Mit Gerste gegen Traurigkeit
Dass sich Religion und spirituelle Praktiken positiv auf kranke Menschen auswirken können, etwa weil sie Trost und Kraft spenden oder Vertrauen schaffen, zeigen wissenschaftliche Studien. Solch einen Effekt erzielen wohl auch Koranrezitationen. Je nach Auffassung gehören sie zur sogenannten prophetischen Medizin.
Diese entstand im ersten Jahrhundert des Islams und geht auf Überlieferungen des Propheten Mohammeds zurück. Im Mittelpunkt des komplementären Ansatzes stehen Lebens- und Heilmittel, denen eine bestimmte Wirkung nachgesagt wird.
Mit Blick auf den Entstehungskontext der prophetischen Medizin wird klar, dass solche Lebensmittel oft das Einzige waren, was kranke Leute zur Hand hatten.
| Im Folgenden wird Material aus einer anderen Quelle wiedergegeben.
(** * Logseq "copy as Markdown / AsciiDoc / HTML": tokenizer, generators, converters

    A shallow embedding of [logseq-parser.ts], the three generators
    ([markdown-generator.ts], [asciidoc-generator.ts], [html-generator.ts]) and
    the three converters ([markdown-converter.ts], [asciidoc-converter.ts],
    [html-converter.ts]), of the transformation of fetched blocks
    ([logseq-api.ts]) and of the export of a block and of a page
    ([export-service.ts]), followed by the properties proved about them.

    JavaScript strings are sequences of UTF-16 code units; a code unit is a
    number [N], a string a [list N].  JavaScript numbers that the program uses
    (positions, lengths, depths) are integers and are modelled in [Z]. *)

From Stdlib Require Import List ZArith NArith Lia Bool String Ascii.
From Stdlib Require Import DecimalString.
Import ListNotations.
Local Open Scope Z_scope.

(* ================================================================== *)
(** ** JavaScript strings *)
(* ================================================================== *)

Definition char := N.
Definition jsstring := list char.

(** An ASCII literal as a JavaScript string. *)
Definition js (s : string) : jsstring :=
  List.map N_of_ascii (list_ascii_of_string s).

Definition nl : char := 10%N.        (* line feed        *)
Definition dq : char := 34%N.        (* double quote     *)
Definition sq : char := 39%N.        (* single quote     *)
Definition bslash : char := 92%N.    (* backslash        *)

Definition chr (a : ascii) : char := N_of_ascii a.

Definition len (s : jsstring) : Z := Z.of_nat (List.length s).

Fixpoint str_eqb (a b : jsstring) : bool :=
  match a, b with
  | [], [] => true
  | x :: a', y :: b' => N.eqb x y && str_eqb a' b'
  | _, _ => false
  end.

(** [strip_prefix p s] is the rest of [s] after the prefix [p], when [s]
    starts with [p]. *)
Fixpoint strip_prefix (p s : jsstring) : option jsstring :=
  match p with
  | [] => Some s
  | x :: p' =>
      match s with
      | y :: s' => if N.eqb x y then strip_prefix p' s' else None
      | [] => None
      end
  end.

(** [String.prototype.startsWith]. *)
Definition startsWith (s p : jsstring) : bool :=
  match strip_prefix p s with Some _ => true | None => false end.

(** [String.prototype.includes]. *)
Fixpoint includes (s p : jsstring) : bool :=
  startsWith s p ||
  match s with
  | [] => false
  | _ :: s' => includes s' p
  end.

(** [s.substring(a)]: negative [a] is clamped to 0, [a] beyond the end gives
    the empty string. *)
Definition substring_from (s : jsstring) (a : Z) : jsstring :=
  skipn (Z.to_nat a) s.

(** [s.substring(a, b)]: both indices clamped to [0, length], swapped when
    [a > b]. *)
Definition substring (s : jsstring) (a b : Z) : jsstring :=
  let clamp i := Z.max 0 (Z.min i (len s)) in
  let lo := Z.min (clamp a) (clamp b) in
  let hi := Z.max (clamp a) (clamp b) in
  firstn (Z.to_nat (hi - lo)) (skipn (Z.to_nat lo) s).

(** [s[i]]: [None] stands for [undefined]. *)
Definition charAt (s : jsstring) (i : Z) : option char :=
  if i <? 0 then None else nth_error s (Z.to_nat i).

(** [s[i] !== c]. *)
Definition char_neq (o : option char) (c : char) : bool :=
  match o with
  | Some x => negb (N.eqb x c)
  | None => true
  end.

(** [String.prototype.repeat]. *)
Fixpoint repeat_str (s : jsstring) (n : nat) : jsstring :=
  match n with
  | O => []
  | S n' => s ++ repeat_str s n'
  end.

Definition repeat (s : jsstring) (n : Z) : jsstring := repeat_str s (Z.to_nat n).

(** [Array.prototype.join]. *)
Fixpoint join (sep : jsstring) (l : list jsstring) : jsstring :=
  match l with
  | [] => []
  | [x] => x
  | x :: rest => x ++ sep ++ join sep rest
  end.

(** [s.split(c)] for a one-character separator: always at least one piece. *)
Fixpoint split_on (c : char) (s : jsstring) : list jsstring :=
  match s with
  | [] => [[]]
  | x :: s' =>
      match split_on c s' with
      | [] => [[]]        (* never happens *)
      | cur :: rest => if N.eqb x c then [] :: cur :: rest else (x :: cur) :: rest
      end
  end.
Pflanzliche Medikamente wirken nur gering, chirurgische Eingriffe waren kaum möglich.
Deshalb war es wichtig, mit guter Ernährung, frischer Luft oder genügend Bewegung gesund zu bleiben. In den Überlieferungen des Propheten kommt Sport oder genügend Ruhe denn auch als Präventionsmethode vor.
Umstrittene Talismane
Kritisch wird es für Halilovic, wenn Wunderglaube ins Spiel kommt. Etwa, wenn sich jemand bei Krebs ausschliesslich von Schwarzkümmelöl oder Koranrezitationen Heilung verspricht: «Im Gespräch versuche ich, darauf einzugehen, die Hoffnung der Kranken nicht zu nehmen. Aber ich möchte auch die Verbindung schaffen zu modernen Methoden der Medizin», betont der Seelsorger.
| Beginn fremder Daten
(** C7, on the code. Two calls of [fetch_html_cached] for a page that is
    not in the cache and that the server delivers: one request in all, the
    second call changes nothing and returns the stored page as the file
    system reads it back. That is the page of the first call exactly when
    the page has no carriage return: a page with one comes back with its line
    ends rewritten, so the two calls do not return the same content. *)
Theorem cached_fetch_twice (E : Os.env) (url cache_dir : string) (w : Os.world)
    (response : Os.response) :
  Os.files w !! BandMods._cache_path E cache_dir url = None ->
  Os.http_get E (Os.requests w) url = Os.Got response ->
  Os.is_error_status (Os.status_code response) = false ->
  fst (BandMods.fetch_html_cached E url cache_dir w) = Some (Os.text response)
  /\ fst (BandMods.fetch_html_cached E url cache_dir
            (snd (BandMods.fetch_html_cached E url cache_dir w)))
     = Some (Os.read_text (Os.write_text (Os.os E) (Os.text response)))
  /\ snd (BandMods.fetch_html_cached E url cache_dir
            (snd (BandMods.fetch_html_cached E url cache_dir w)))
     = snd (BandMods.fetch_html_cached E url cache_dir w)
  /\ Os.requests (snd (BandMods.fetch_html_cached E url cache_dir w))
     = S (Os.requests w)
  /\ (Py.contains (String Py.CR EmptyString) (Os.text response) = false ->
      fst (BandMods.fetch_html_cached E url cache_dir
             (snd (BandMods.fetch_html_cached E url cache_dir w)))
      = fst (BandMods.fetch_html_cached E url cache_dir w))
  /\ (Py.contains (String Py.CR EmptyString) (Os.text response) = true ->
      fst (BandMods.fetch_html_cached E url cache_dir
             (snd (BandMods.fetch_html_cached E url cache_dir w)))
      <> fst (BandMods.fetch_html_cached E url cache_dir w)).
Proof.
  intros Hmiss Hget Hok.
  assert (E1 : BandMods.fetch_html_cached E url cache_dir w
    = (Some (Os.text response),
       Os.write_file E (BandMods._cache_path E cache_dir url) (Os.text response)
         (Os.log (Os.EvGet url) w))).
  { unfold BandMods.fetch_html_cached. cbv zeta. rewrite Hmiss.
    unfold Os.get. by rewrite Hget, Hok. }
  rewrite E1. simpl fst. simpl snd.
  rewrite (fetch_html_cached_hit E url cache_dir
             (Os.write_text (Os.os E) (Os.text response)))
    by (simpl; apply lookup_insert_eq).
  simpl fst. simpl snd.
  split; [done|]. split; [done|]. split; [done|]. split; [|split].
  - rewrite requests_write_file, requests_log. simpl. lia.
  - intros H. by rewrite read_write_text.
  - intros H [= Heq].
    pose proof (read_text_go_no_cr false (Os.write_text (Os.os E) (Os.text response))) as N.
    fold (Os.read_text (Os.write_text (Os.os E) (Os.text response))) in N.
    rewrite Heq in N. congruence.
Qed.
So sieht Halilovic auch das Tragen von Talismanen kritisch. Sie gehören nicht zur prophetischen Medizin, seien aber verbreitet: «Das kann ein Miniaturkoran sein oder bestimmte Suren, die auf einem Zettel aufgeschrieben und gefaltet in einem Beutel um den Hals getragen werden. Oder auch Zahlenkombinationen mit einer bestimmten Bedeutung», erzählt der Islamwissenschaftler.
Das finde er heikel, weil es schnell in Vorstellungen von Magie oder Arbeit mit Dämonen kippen könne. Diese Grenzen zeige er als Seelsorger jedoch auch auf.